The words of a Buddha may not be able to communicate the truth, but they can communicate the music, the music that exists in one who is enlightened.

Friday, June 5, 2009

If they say everybody is right you will be more confused...


All masters are always in a secret conspiracy. If they are masters at all, they are always together -- even if they contradict each other, they belong to the same conspiracy; even if they say sometimes that the other is wrong, they are in a conspiracy.

Buddha and Mahavira were contemporaries and they moved in the same province, Bihar. It is known as Bihar because of them: BIHAR means their field of movement, they walked all over that part. Sometimes they were in the same village.

Once it happened that they were staying in the same roadside inn -- half the inn was engaged by Buddha and half by Mahavira -- but they never met each other and continuously they refuted each other. Disciples used to move from one master to the other. It has remained a problem -- why? Buddha would even laugh, he would joke about Mahavira. He would say, 'That fellow! So he claims that he is enlightened? He claims that he is all-knowing? But I have heard that he says it once happened that he knocked at a door to beg food and there was no one inside, and I have heard that he claims that he is all-knowing! And even this much he didn't know -- that the house was vacant?'

He goes on joking. He says, 'Once Mahavira was walking and he stepped on the tail of a dog. Only when the dog jumped and barked did he know that the dog was there, because it was morning and dark. And that fellow says that he is all-knowing?' And he goes on joking. He cuts many jokes against Mahavira; they are beautiful.

They are in a conspiracy, Buddha and Mahavira, and this has not been understood, neither by Jainas nor by Buddhists -- they have missed the whole point. They think they are against each other, and Jainas and Buddhists have remained against each other for these two thousand years.

They are not against each other! They are playing roles, and they are trying to help people. They are two different types. Somebody can be helped by Mahavira, and somebody else can be helped by Buddha. The person who can be helped by Buddha cannot be helped by Mahavira -- that person has to be taken away from Mahavira. And the person who can be helped by Mahavira cannot be helped by Buddha -- that person has to be taken away from Buddha. That's why they talk against each other; it is a conspiracy. But everybody should be helped, and they are two different types, absolutely different types.

How can they be against each other? Nobody who ever became enlightened is against any other enlightened person, cannot be. He may talk as if it is so because he knows the other will understand. Mahavira is never reported to have said anything about the jokes that Buddha was telling here and there. He kept completely silent. That was his way.

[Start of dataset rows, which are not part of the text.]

(** Only the coins and the nullifiers matter to the conditions. *)
Definition same_coins (s t : snapshot) : Prop := (forall o, unspent s o = unspent t o) /\ (forall nf, nullified s nf = nullified t nf).

Lemma same_coins_puts l s t : same_coins s t -> same_coins (puts l s) (puts l t).
Proof.
  revert s t. induction l as [|x l IH]; intros s t H; [exact H|]. apply IH. split; [|apply H]. intros o. cbn [put unspent]. now apply fn_insert_ext; [apply H|].
Qed.

Lemma same_coins_connected height tx s t : same_coins s t -> same_coins (connected buf height tx s) (connected buf height tx t).
Proof.
  intros H. unfold connected. apply same_coins_puts. apply (same_coins_puts (removed (inputs tx))) in H. split; [apply H|].
  intros nf. cbn [with_nullifiers nullified]. apply mark_ext, H.
Qed.

Lemma same_coins_equiv s t : s ≡ t -> same_coins s t.
Proof. intros (H1 & _ & H3 & _). now split. Qed.

Lemma undo_ok_same height txs us s t : same_coins s t -> undo_ok height txs us s -> undo_ok height txs us t.
Proof.
  revert us s t. induction txs as [|tx txs IH]; intros [|u us] s t H; cbn [undo_ok]; try easy.
  intros (H1 & H2 & H3 & H4). split; [exact H1|]. split; [intros o c Hin; rewrite <- (proj1 H); now apply (H2 o c)|].
  split; [|now apply (IH us (connected buf height tx s)); [apply same_coins_connected|]]. intros Hsp. destruct (H3 Hsp) as (cs & E & Hu & F). exists cs.
  split; [exact E|]. split.
  - unfold not_used in *. rewrite Forall_forall in *. intros d Hd. rewrite <- (proj2 H). now apply Hu.
  - refine (Forall2_impl _ _ F). intros o c [Ho Hc]. split; [now rewrite <- (proj1 H) | exact Hc].
Qed.

Lemma txs_ok_same height txs s t : same_coins s t -> txs_ok height txs s -> txs_ok height txs t.
Proof.
  revert s t. induction txs as [|tx txs IH]; intros s t H; [easy|]. intros (H1 & H2 & H3).
  split; [exact H1|]. split; [intros o c Hin; rewrite <- (proj1 H); now apply (H2 o c)|]. eapply IH; [|exact H3]. now apply same_coins_connected.
Qed.

Lemma restorable_connected height tx s :
  0 < height < 2 ^ 32 -> well_formed tx -> all_restorable s -> all_restorable (connected buf height tx s).
Proof.
  intros Hh (Hv & Hl & Hd & _) Hs o u. unfold connected. destruct (decide (o ∈ (outputs buf height tx).*1)) as [Ho|Ho].
  - apply list_elem_of_fmap in Ho as ([o' w] & -> & Hin). cbn [fst].
    rewrite (puts_here _ _ o' (Some w)); [|rewrite fst_created; apply outputs_from_NoDup; lia | unfold created; apply list_elem_of_fmap; now exists (o', w)].
    intros [= <-]. clear - Hin Hv Hh. unfold outputs in Hin. revert Hin. generalize 0. induction Hv as [|t vout Ht Hv IH]; intros i Hin; cbn [outputs_from] in Hin; [now apply not_elem_of_nil in Hin|].
    apply elem_of_app in Hin as [Hin|Hin]; [|now apply (IH (i + 1))]. destruct (kept (coin_of_out tx height t)) eqn:Hk; [|now apply not_elem_of_nil in Hin].
    apply list_elem_of_singleton in Hin as [= _ ->]. split; [exact Ht|]. split; [exact Hk|]. cbn. unfold w32. rewrite Z.mod_small; lia.
  - rewrite puts_other by now rewrite fst_created. cbn [with_nullifiers unspent]. destruct (decide (o ∈ inputs tx)) as [Hi|Hi].
    + rewrite (puts_here _ _ o None); [discriminate | now rewrite fst_removed | unfold removed; apply list_elem_of_fmap; now exists o].
    + rewrite puts_other by now rewrite fst_removed. apply Hs.
Qed.

Lemma all_restorable_same s t : same_coins s t -> all_restorable s -> all_restorable t.
Proof. intros H Hs o u Ho. rewrite <- (proj1 H) in Ho. now apply (Hs o). Qed.

Lemma available_proper tx s t : s ≡ t -> available tx s = available tx t.
Proof.
  intros (H1 & H2 & H3 & _). unfold available. assert (E1 : forall l, forallb (fun i => present s (key (prevout i))) l = forallb (fun i => present t (key (prevout i))) l).
  { intros l. apply forallb_same. intros i. unfold present. now rewrite H1. }
  assert (E2 : forall l, forallb (fun d => negb (nullified s (nullifier d)) && anchored s (anchor d)) l = forallb (fun d => negb (nullified t (nullifier d)) && anchored t (anchor d)) l).
  { intros l. apply forallb_same. intros d. now rewrite H2, H3. }
  now rewrite E1, E2.
Qed.

Lemma all_available_proper height txs s t : s ≡ t -> all_available height txs s = all_available height txs t.
Proof.
  revert s t. induction txs as [|tx txs IH]; intros s t H; [reflexivity|]. cbn [all_available]. rewrite (available_proper tx s t H).
  f_equal. apply IH. now rewrite H.
Qed.

Lemma connect_tx_undo tx s cs :
  well_formed tx -> all_restorable s -> available tx s = true -> moved_from s (inputs tx) cs -> spends_coins tx = true ->
  not_used tx s /\ Forall2 (fun o c => unspent s o = Some c /\ restorable c) (map (fun i => key (prevout i)) (vin tx)) cs.
Proof.
  intros Hw Hr Ha Hm Hsp. destruct (available_spends tx s Hw Ha) as [Hp Hu]. split; [exact Hu|]. unfold inputs in *. rewrite Hsp in *. now apply moved_present.
Qed.

Lemma connect_txs_spec height txs : forall first acc (c : cache),
  0 < height < 2 ^ 32 -> cache_ok c -> txs_ok height txs (cache_state c) -> all_restorable (cache_state c) ->
  exists r c', connect_txs first txs acc height false c = Done (r, c') /\ cache_ok c' /\
  if all_available height txs (cache_state c) then
    cache_state c' ≡ connected_all height txs (cache_state c) /\ exists us, r = Some (acc ++ us) /\
    if first then match txs with
                  | [] => us = []
                  | tx :: txs => forall u, (spends_coins tx = false) -> undo_ok height (tx :: txs) (u :: map Some us) (cache_state c)
                  end
    else undo_ok height txs (map Some us) (cache_state c)
  else r = None.
Proof.
  induction txs as [|tx txs IH]; intros first acc c Hh Hc Hok Hr; cbn [ConnectCoins.connect_txs all_available].
  { exists (Some acc), c. split; [reflexivity|]. split; [exact Hc|]. split; [reflexivity|]. exists []. rewrite app_nil_r. now destruct first. }
  destruct Hok as (Hw & Hn & Hok). destruct (check_available_spec tx c Hc Hw) as (c1 & E & Hc1 & Hs1). rewrite E.
  destruct (available tx (cache_state c)) eqn:Ha; cbn [negb andb]; [|now exists None, c1].
  destruct (UpdateCoins_spec tx height c1 Hc1 Hw) as (cs & c2 & E2 & Hc2 & Hs2 & Hm); [intros o u Hin; rewrite (proj1 Hs1); now apply (Hn o u)|].
  rewrite E2. cbn [bind fst snd]. assert (Hs : cache_state c2 ≡ connected buf height tx (cache_state c)) by now rewrite Hs2, Hs1.
  destruct (IH false (if first then acc else acc ++ [{| vprevout := cs |}]) c2 Hh Hc2) as (r & c3 & E3 & Hc3 & H).
  - eapply txs_ok_same; [|exact Hok]. symmetry in Hs. now apply same_coins_equiv.
  - eapply all_restorable_same; [apply same_coins_equiv; symmetry; exact Hs | now apply restorable_connected].
  - rewrite (all_available_proper height txs _ _ Hs) in H. exists r, c3. split; [exact E3|]. split; [exact Hc3|].
    destruct (all_available _ _ _); [|exact H]. destruct H as (Hs3 & us & -> & Hu). split; [now rewrite Hs3, Hs|].
    apply (undo_ok_same height txs (map Some us) _ _ (same_coins_equiv _ _ Hs)) in Hu. destruct first.
    + exists us. split; [reflexivity|]. intros u Hsp. split; [exact Hw|]. split; [exact Hn|]. split; [congruence | exact Hu].
    + exists ({| vprevout := cs |} :: us). split; [now rewrite <- app_assoc|]. split; [exact Hw|]. split; [exact Hn|]. split; [|exact Hu].
      intros Hsp. exists cs. split; [reflexivity|]. apply (connect_tx_undo tx); try assumption.
      eapply moved_from_ext; [|exact Hm]. intros o _. apply Hs1.
Qed.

By being completely silent, not even refuting, he was saying, 'Leave that fool to himself!' -- by being completely silent, not saying anything.

Every day reports would come, people would come and they would say, 'He has said this,' and Mahavira would not even talk about it. And that was fitting, because he was very old, thirty years older than Buddha; it was not good for him to come down and fight with a young man -- this is how young fools are! But he was the same as Buddha against other teachers who were older than him. He would talk about them, talk against them, argue against them.

They are in a conspiracy. They have to be -- because you cannot understand. They have to divide paths, because you cannot understand that life exists through opposites. They have to choose opposites. They have to stick to one thing, and then they have to say, FOR YOU, 'Remember that all others are wrong' -- because if they say everybody is right you will be more confused. You are already confused enough. If they say, 'Yes, I am right. Mahavira is also right, Buddha is also right -- everybody is right,' you will immediately leave them; you will think: 'This man can't help, because we are already confused. We don't know what is right and what is wrong, and we have come to this man to know exactly what is right and what is wrong.'

So masters stick to something and they say, 'This is right and everything else is wrong,' knowing all along that there are millions of ways to reach the Way; knowing all along that there are millions of paths which reach the final path. But if they say that millions of paths reach, you will be simply confused.